*** Opening RECORDS SHOWN ***

(** What a failing action is: the backend function it calls returns
    without success. *)
Definition fails (lower : str -> str) (w : world) (a : action)
    (s : session) : Prop :=
  match a with
  | Validate key => truthy key = true /\ test_success (tested lower w key) = false
  | Scrape url =>
      api_validated s && truthy url = true /\ success (scraped w url) = false
  | Ask question =>
      chat_shown s && truthy question = true
      /\ ask_success (asked lower w question s) = false
  | Quick idx =>
      chat_shown s = true
      /\ exists q, nth_error quick_questions idx = Some q
                   /\ ask_success (asked lower w q s) = false
  | ClearChat | ResetAll => False
  end.

(** A world whose network times out and whose provider refuses *)
Definition timing_out : world :=
  failing timeout_exn (Raised (value_exn (lit "rate limit reached"))).

(** A meta tag the description loop stops at: its name is "description"
    and its content is not empty. *)
Definition describes (n : node) : bool :=
  match n with
  | Tag _ attrs _ =>
      match get attrs (lit "name"), get attrs (lit "content") with
      | Some name, Some c => str_eqb name (lit "description") && truthy c
      | _, _ => false
      end
  | _ => false
  end.

(** The result of the content validation when it fails *)
Definition insufficient_content : scrape_result :=
  mk_scrape_result false
    (lit "Could not extract enough content. Try a different URL.") [].

(** The heading tags the second loop looks for *)
Definition heading_names : list str := [lit "h1"; lit "h2"; lit "h3"; lit "h4"].

(** The calls an action makes in a world *)
Definition calls (lower : str -> str) (w : world) (a : action) (s : session)
  : list call :=
  snd (run w (handle lower a s)).

(** The actions a handler turns down before calling anything: no key
    typed, no validated key or no URL, no chat area or no question, no
    such button. *)
Definition turned_down (a : action) (s : session) : bool :=
  match a with
  | Validate key => negb (truthy key)
  | Scrape url => negb (api_validated s) || negb (truthy url)
  | Ask question => negb (chat_shown s) || negb (truthy question)
  | Quick idx =>
      negb (chat_shown s)
      || match nth_error quick_questions idx with
         | None => true
         | Some _ => false
         end
  | ClearChat | ResetAll => false
  end.

(** The request [test_groq_api] sends for a key *)
Definition test_request (api_key : str) : chat_request :=
  mk_chat_request (strip api_key) model_name [mk_msg user (lit "test")] 5 None.

(** The request [ask_groq] sends *)
Definition ask_request (key url content question : str) (history : list msg)
  : chat_request :=
  mk_chat_request key model_name
    (build_messages url content question history) 800 sampling.

(** A session whose flags are backed by what they announce: a validated
    key or a scraped website comes with a client, and the stored content
    is empty or of a length the validation and the size limit allow. *)
Definition consistent (s : session) : Prop :=
  (api_validated s = true -> groq_client s <> None)
  /\ (website_scraped s = true ->
      groq_client s <> None /\ 200 <= len (website_content s))
  /\ len (website_content s) <= 15000 + len truncation_marker.

(** A page of boilerplate: a short heading, a short paragraph and two
    short list items *)
Definition boilerplate_page : soup :=
  [el "html"
     [el "body"
        [el "h1" [text "FAQ"];
         el "p" [text "Read more on the next page."];
         el "ul" [el "li" [text "Home"]; el "li" [text "Contact us"]]]]].

(** Two description tags behind a meta tag of another name *)
Definition meta name value : node :=
  Tag (lit "meta") [(lit "name", lit name); (lit "content", lit value)] [].

(** A character that is not whitespace, or is the space *)
Definition plain_or_space (c : char) : Prop := isspace c = true -> c = 32%N.

(** A character that is not whitespace, or is the space or the line break *)
Definition plain_space_or_nl (c : char) : Prop :=
  isspace c = true -> c = 32%N \/ c = 10%N.

(** A validation with the key typed between spaces, then a scrape and a
    question *)
Definition spaced_key : str := lit " gsk_key ".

*** Closing RECORDS SHOWN ***

## TASK DIRECTIONS
On how many lines of the data does "world" appear? Give only that number.

## WRITTEN ANSWER
5